Here’s what Walmart’s 3-for-1 stock split means for investors
Walmart (WMT) investors are gearing up for a stock split at the end of this week.
For the 12th time in 50 years, Walmart will conduct a stock split in an effort to make shares more affordable for its employees. Walmart last carried out a 2-for-1 stock split on April 20, 1999. This time, it will be the company’s first 3-for-1 stock split.
Here’s how it will work: Shares issued in the stock split will be payable after market close on Friday, Feb. 23, for investors who own shares of the retailer “at the close of business” on Thursday, Feb. 22. On Monday, Feb. 26, at market open, Walmart will begin trading on a post-split basis.
This split will increase the number of shares of Walmart’s outstanding common stock to approximately 8.1 billion from 2.7 billion shares before the split. Although the stock will trade at a lower price, it won’t change the underlying value of existing investments in the company.
In a note to clients, CFRA analyst Arun Sundaram explained that the action is “purely cosmetic” with no “impact to fundamentals.” However, he noted, stock splits “are perceived as a shareholder-friendly move and a sign of confidence.”
Why Walmart chose to issue stock now
Walmart CEO Doug McMillon said the timing of the stock split made sense given Walmart’s growth future plans, which it announced at its last annual meeting.
Sundaram pointed to other recent announcements from the company, like a pay increase for store managers from $117,000 per year to $128,000 per year, with bonuses of up to 200% of base salary. Walmart also announced a $9 billion dollar investment to modernize stores, which he said “should help drive traffic and volume growth … and help offset waning average ticket growth.”
Paying homage to founder Sam Walton, McMillon said he wants all employees to feel a part of Walmart’s story, writing in a statement, “As Sam said, ‘We’re all in this together. That’s the secret.'”
Babson College director Laurie Krigman said there are three reasons why the company would decide on a stock split.
First, it signals “confidence” in the future of the company.
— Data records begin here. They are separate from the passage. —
(* ===== verification/FreelistCodec.v ===== *)
(** Entries of the free list as bytes: chunks, keys, and lists of page ids. *)

From S2P Require Import Prelude BtreeNode KvMap Txn TxnPool.
Local Open Scope Z_scope.

(** * Chunks *)

Section Chunks.
Context {A : Type}.
Implicit Types (l : list A).

Lemma chunks_loop_concat n l : ∀ fuel, (0 < n)%nat → (length l ≤ fuel)%nat → concat (chunks_loop fuel n l) = l.
Proof.
  intros fuel Hn. revert l. induction fuel as [|fuel IH]; intros l Hl.
  { destruct l; [done|cbn in Hl; lia]. }
  destruct l as [|x l]; [done|]. cbn [chunks_loop concat]. rewrite IH.
  - apply take_drop.
  - rewrite length_drop. cbn [length] in *. lia.
Qed.

Lemma concat_chunks n l : (0 < n)%nat → concat (chunks n l) = l.
Proof. intros Hn. by apply chunks_loop_concat. Qed.

Lemma chunks_loop_Forall n l : ∀ fuel, (0 < n)%nat → Forall (λ c, (0 < length c ≤ n)%nat ∧ c `sublist_of` l) (chunks_loop fuel n l).
Proof.
  intros fuel Hn. revert l. induction fuel as [|fuel IH]; intros l; [constructor|]. destruct l as [|x l]; cbn [chunks_loop]; [constructor|].
  constructor.
  - rewrite length_take. cbn [length]. split; [lia|apply sublist_take].
  - eapply Forall_impl; [apply IH|]. intros c [Hc Hs]. split; [done|]. etrans; [exact Hs|apply sublist_drop].
Qed.

Lemma chunks_Forall n l : (0 < n)%nat → Forall (λ c, (0 < length c ≤ n)%nat ∧ c `sublist_of` l) (chunks n l).
Proof. apply chunks_loop_Forall. Qed.

Lemma chunks_loop_count n l : ∀ fuel, (0 < n)%nat → (n * length (chunks_loop fuel n l) < length l + n)%nat.
Proof.
  intros fuel Hn. revert l. induction fuel as [|fuel IH]; intros l; cbn [chunks_loop length]; [lia|].
  destruct l as [|x l]; cbn [length]; [lia|]. specialize (IH (drop n (x :: l))). rewrite length_drop in IH. cbn [length] in IH.
  destruct (decide (n ≤ S (length l))%nat); [lia|].
  assert (drop n (x :: l) = []) as Hd by (apply drop_ge; cbn [length]; lia). rewrite Hd. destruct fuel; cbn [chunks_loop length]; lia.
Qed.

Lemma chunks_count n l : (0 < n)%nat → (n * length (chunks n l) < length l + n)%nat.
Proof. apply chunks_loop_count. Qed.

Lemma chunks_loop_flat n (ls : list (list A)) : ∀ fuel, (0 < n)%nat → Forall (λ c, length c = n) ls → (length ls ≤ fuel)%nat →
  chunks_loop fuel n (concat ls) = ls.
Proof.
  intros fuel Hn Hf. revert fuel. induction Hf as [|c ls Hc _ IH]; intros fuel Hl; [by destruct fuel|].
  destruct fuel as [|fuel]; cbn [length] in Hl; [lia|]. cbn [concat]. destruct c as [|x c]; [cbn in Hc; lia|].
  cbn [chunks_loop app]. rewrite (app_comm_cons c (concat ls) x).
  rewrite take_app_length' by done. rewrite drop_app_length' by done. f_equal. apply IH. lia.
Qed.

(** Pieces of one length are the chunks of their concatenation. *)
Lemma chunks_flat n (ls : list (list A)) : (0 < n)%nat → Forall (λ c, length c = n) ls → chunks n (concat ls) = ls.
Proof.
  intros Hn Hf. apply chunks_loop_flat; [done|done|]. induction Hf as [|c ls Hc _ IH]; cbn [concat length]; [lia|].
  rewrite length_app. lia.
Qed.
End Chunks.

(** * Page entries *)

Lemma chunks_encode ids : chunks 8 (encode_ids ids) = map (le_encode 8) ids.
Proof.
  apply chunks_flat; [lia|]. apply Forall_forall. intros c (id&->&_)%list_elem_of_fmap. apply length_le_encode.
Qed.

Lemma length_encode_ids ids : length (encode_ids ids) = (8 * length ids)%nat.
Proof. unfold encode_ids. induction ids as [|id ids IH]; cbn [map concat length]; [lia|]. rewrite length_app, length_le_encode, IH. lia. Qed.

Lemma entry_ids_encode k ids : key_kind k = FK_PAGES → Forall (is_uint 64) ids → entry_ids (k, encode_ids ids) = ids.
Proof.
  intros Hk Hf. unfold entry_ids. cbn [fst snd]. rewrite Hk. cbn. rewrite chunks_encode, map_map.
  rewrite <- (map_id ids) at 2. apply map_ext_in. intros id Hin%list_elem_of_In. apply le_decode_encode_id. by eapply Forall_forall in Hf.
Qed.

Lemma decode_ids_encode ds pc ids : ∀ prev, Forall (λ id, ds ≤ id < pc) ids → StronglySorted Z.lt ids →
  Forall (is_uint 64) ids → (∀ p, prev = Some p → Forall (λ id, p < id) ids) →
  decode_ids ds pc prev (map (le_encode 8) ids) = Ok ids.
Proof.
  induction ids as [|id ids IH]; intros prev Hr Hs Hu Hp; [done|]. cbn [map decode_ids].
  apply Forall_cons in Hr as [Hr1 Hr], Hu as [Hu1 Hu]. apply StronglySorted_inv in Hs as [Hs Hf].
  rewrite le_decode_encode_id by done. rewrite (proj2 (Z.ltb_ge _ _)), (proj2 (Z.leb_gt _ _)) by lia. cbn [orb].
  assert (match prev with Some p => id <=? p | None => false end = false) as ->.
  { destruct prev as [p|]; [|done]. specialize (Hp p eq_refl). apply Forall_cons in Hp as [Hp _]. by apply Z.leb_gt. }
  rewrite IH; [done|done|done|done|]. by intros p [= <-].
Qed.

Lemma entry_wf_encode e k ids : length k = 11%nat → key_kind k = FK_PAGES → Forall (λ id, data_start e ≤ id < page_count e) ids →
  StronglySorted Z.lt ids → Forall (is_uint 64) ids → entry_wf e (k, encode_ids ids).
Proof.
  intros Hl Hk Hr Hs Hu. split; [done|]. left. cbn [fst snd]. split_and!; [done| |].
  - rewrite length_encode_ids. rewrite Nat.mul_comm. apply Nat.Div0.mod_mul.
  - by rewrite chunks_encode, decode_ids_encode.
Qed.

(** * Keys *)

Lemma freelist_key_length t k c : length (freelist_key t k c) = 11%nat.
Proof. unfold freelist_key, be_encode. rewrite !length_app, !length_reverse, !length_le_encode. done. Qed.

Lemma freelist_key_kind t k c : key_kind (freelist_key t k c) = k.
Proof.
  unfold key_kind, freelist_key, be_encode. rewrite lookup_app_r by (rewrite length_reverse, length_le_encode; lia).
  rewrite length_reverse, length_le_encode. done.
Qed.

Lemma freelist_key_txn t k c : is_uint 64 t → key_txn (freelist_key t k c) = t.
Proof.
  intros Ht. unfold key_txn, freelist_key, be_encode, be_decode.
  rewrite take_app_length' by (rewrite length_reverse, length_le_encode; done). rewrite reverse_involutive. by apply le_decode_encode_id.
Qed.

Lemma freelist_key_inj t k c c' : is_uint 16 c → is_uint 16 c' → freelist_key t k c = freelist_key t k c' → c = c'.
Proof.
  intros Hc Hc' H. unfold freelist_key in H. do 2 apply app_inv_head in H. unfold be_encode in H. apply (f_equal reverse) in H.
  rewrite !reverse_involutive in H. apply (f_equal le_decode) in H. by rewrite !le_decode_encode_id in H.
Qed.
Second, it brings the stock price down to the “preferred trading range.” The third reason is liquidity, where “more shares are trading, even though it’s the same dollar amount that’s trading,” Krigman said.
“It just kind of made sense to do a stock split,” Jefferies analyst Corey Tarlowe said to Yahoo Finance. “And this way, it just becomes a little bit more accessible for further employees, and it’s all about value and affordability, which is really core to their their culture.”
What it means for Walmart stock
As of late, Walmart stock has gotten a lot of buzz. Shares of the retailer hit a record high on Feb. 20 following the company’s earnings report and stock split announcement.
Some see the stock split as a positive catalyst since more retail investors are able to afford the lower-priced stock post-split.
“We view [the stock split] as incrementally positive to WMT’s growth and multiple expansion prospects,” Tarlowe said.
However, it hasn’t always played out that way. Since 1975, Walmart stock has seen positive returns in the three months following a stock split six out of nine times.
And overall, the record is pretty mixed. For instance, Walmart saw a 73% return in the three months after its July 1982 stock split. But shares of Walmart declined by 20% in the three months after the 2-for-1 split in February 1993.
In the end, Krigman offered a warning to potential investors: Be sure you understand the fundamentals and how the company is performing first.
“It really doesn’t mean anything,” Krigman said about the stock split. “It’s an accounting gimmick.”
Krigman reminded investors who own shares that, after the split, they “are economically in exactly the same position.”